1. Field of the Invention
This invention relates to the field of nuclear cardiology in medical diagnosis. In nuclear cardiology, a patient's heart function is evaluated by monitoring of radiation from, one for example, heart chamber, following the administration of a radioactive tracer into the patient's cardiovascular system. A scintillation camera is used to detect, and indicate location of, radiation events within the patient's heart caused by the presence of the tracer in his blood.
Data processing apparatus is used to develop information regarding the patient's cardiac function from the pattern of variation of radioactivity from the inspected region of interest, which may, for example, be selected as defining the patient's left ventricle. This time varying pattern of radiation describes volumetric time variation of blood in the inspected chamber. From this information, a curve describing the chamber's time varying volume can be derived. Calculations incorporating the minimum and maximum volume can be made which describe the fraction of blood within the chamber which is pumped by the heart in the course of each beat. Specifically, the ejection fraction, or EQU E.F.=D-S/D
where D is the end diastolic volume of the heart chamber and S is the end systolic heart chamber volume.

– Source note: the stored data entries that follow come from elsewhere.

(* ===== verification/SmsPdu.v ===== *)
(** Phone numbers and the PDUs of a message: what Sms.v writes, and a receiver
    that reads it: a tolerant one, and one that takes the length of the address
    as 3GPP TS 23.040 means it. *)

From stdpp Require Import functions.
From S2P Require Import Prelude Sms SmsUtf8.

(** * Phone numbers *)

Definition digit (c : Z) : bool := (48 <=? c) && (c <=? 57).

(** The number a caller dials: international or not, and its digits. *)
Definition dial (address : list Z) : option (bool * list Z) :=
  let is_inter := bool_decide (head address = Some 43) in
  let ds := filter (λ c, skipped c = false) (if is_inter then tail address else address) in
  if forallb digit ds then Some (is_inter, (λ c, c - 48) <$> ds) else None.

(** Semi-octets: two digits to a byte, the first one in the low half, with the filler 15. *)
Fixpoint semi_octets (ds : list Z) : list Z :=
  match ds with
  | a :: b :: ds => (b * 16 + a) :: semi_octets ds
  | [a] => [15 * 16 + a]
  | [] => []
  end.

Fixpoint read_semi_octets (l : list Z) : list Z :=
  match l with
  | [] => []
  | b :: l => b `mod` 16 :: (if b / 16 =? 15 then [] else b / 16 :: read_semi_octets l)
  end.

(** The type-of-address byte and the semi-octets. *)
Definition address_pdu (n : bool * list Z) : list Z := (if n.1 then 0x91 else 0x81) :: semi_octets n.2.

Definition read_address (l : list Z) : option (bool * list Z) :=
  match l with
  | 0x91 :: l => Some (true, read_semi_octets l)
  | 0x81 :: l => Some (false, read_semi_octets l)
  | _ => None
  end.

Definition nibble_digits (ds : list Z) : Prop := Forall (λ d, 0 ≤ d ≤ 9) ds.

Lemma semi_octets_ind (P : list Z → Prop) :
  P [] → (∀ a, P [a]) → (∀ a b ds, P ds → P (a :: b :: ds)) → ∀ ds, P ds.
Proof.
  intros H0 H1 H2. fix IH 1. intros [|a [|b ds]]; [done|apply H1|apply H2, IH].
Qed.

Lemma nibble_split hi lo : 0 ≤ lo < 16 → (hi * 16 + lo) `mod` 16 = lo ∧ (hi * 16 + lo) / 16 = hi.
Proof. intros. mod_lia. Qed.

Lemma read_semi_octets_spec ds : nibble_digits ds → read_semi_octets (semi_octets ds) = ds.
Proof.
  induction ds as [|a|a b ds IH] using semi_octets_ind; intros Hd; [done|..]; unfold nibble_digits in *;
    repeat match goal with H : Forall _ (_ :: _) |- _ => apply Forall_cons in H as [? H] end; simpl in *.
  - destruct (nibble_split 15 a) as [-> ->]; [lia|done].
  - destruct (nibble_split b a) as [-> ->]; [lia|]. rewrite (proj2 (Z.eqb_neq _ _)) by lia. by rewrite IH.
Qed.

Lemma semi_octets_length ds : Z.of_nat (length (semi_octets ds)) = (zlength ds + 1) `quot` 2.
Proof.
  unfold zlength. induction ds as [|a|a b ds IH] using semi_octets_ind; [done..|].
  simpl length. rewrite Nat2Z.inj_succ, IH. rewrite !Z.quot_div_nonneg by lia. mod_lia.
Qed.

Lemma dial_digits address n : dial address = Some n → nibble_digits n.2.
Proof.
  unfold dial. destruct (forallb _ _) eqn:E; [|done]. intros [= <-]. simpl. rewrite forallb_forall in E.
  apply Forall_fmap, Forall_forall. intros c Hc. specialize (E c (proj1 (list_elem_of_In _ _) Hc)). unfold digit in E. simpl. lia.
Qed.

Lemma read_address_pdu address n : dial address = Some n → read_address (address_pdu n) = Some n.
Proof.
  intros Hd%dial_digits. destruct n as [[] ds]; unfold address_pdu; simpl; by rewrite read_semi_octets_spec.
Qed.

Section Address.
Context {S : Type}.
Implicit Types (s : S) (ds : list Z).

Lemma address_check_spec l n : address_check l n =
  let ds := filter (λ c, skipped c = false) l in if forallb digit ds then Some (n + zlength ds) else None.
Proof.
  revert n. induction l as [|c l IH]; intros n; simpl; [by rewrite Z.add_0_r|].
  destruct (skipped c) eqn:E; [rewrite filter_cons_False by congruence; apply IH|].
  rewrite filter_cons_True by done. simpl. unfold digit at 1. rewrite Z.ltb_antisym, (Z.ltb_antisym c 57), <-negb_andb.
  destruct (_ && _); simpl; [|done]. rewrite IH. cbv zeta. destruct (forallb _ _); [|done].
  unfold zlength. simpl length. f_equal. lia.
Qed.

2. Description of the Prior Art
It has been proposed to implement the above described nuclear cardiology diagnostic technique by the use of an electronic data processing computer in conjunction with a scintillation camera and an electrocardiogram apparatus. In accordance with this proposal, an investigator injects a quantity of radioactive tracer material into the patient's cardiovascular system. When the radioactive tracer material has reached the heart, analog signals from the scintillation camera, indicating the location of nuclear radiation events within the patient's body over a time period, are digitized. This digitized location information is recorded in its entirety in the computer memory. The computer is programmed to subsequently scan this information, and to isolate therefrom information describing radiation events emanating from a particular zone of the patient's body.
The computer of such a proposed system is programmed to analyze the selected data from the predetermined zone to derive information relating to heart function. In doing this, the computer subdivides the stored information into a series of portions, each portion corresponding to radiation occurring during a particular time segment. The information, thus time divided, is then analyzed by computational manipulations of the computer to produce a representation of a curve describing the time varying volume of radioactively traced blood in the studied heart chamber.
While such a system affords utility in medical diagnostic examinations, it requires highly complex and expensive apparatus for operation. The requirement for an electronic data processing computer is an obvious example of this very considerable expense the complexity. The computer must have sufficient memory capability to incorporate a large amount of stored information. The proposed system must store the entirety of radiation location indicating information prior to the beginning of analysis upon it. This slows system operations since it requires analysis of the stored data to await the completion of the storage operation before it can proceed.
Accordingly, there has existed a desire for a relatively simple and inexpensive system for performing specific diagnostic routines in nuclear cardiology, such as ejection fraction calculation, left ventricular ejection time, and left ventricle integrated time activity curve analysis.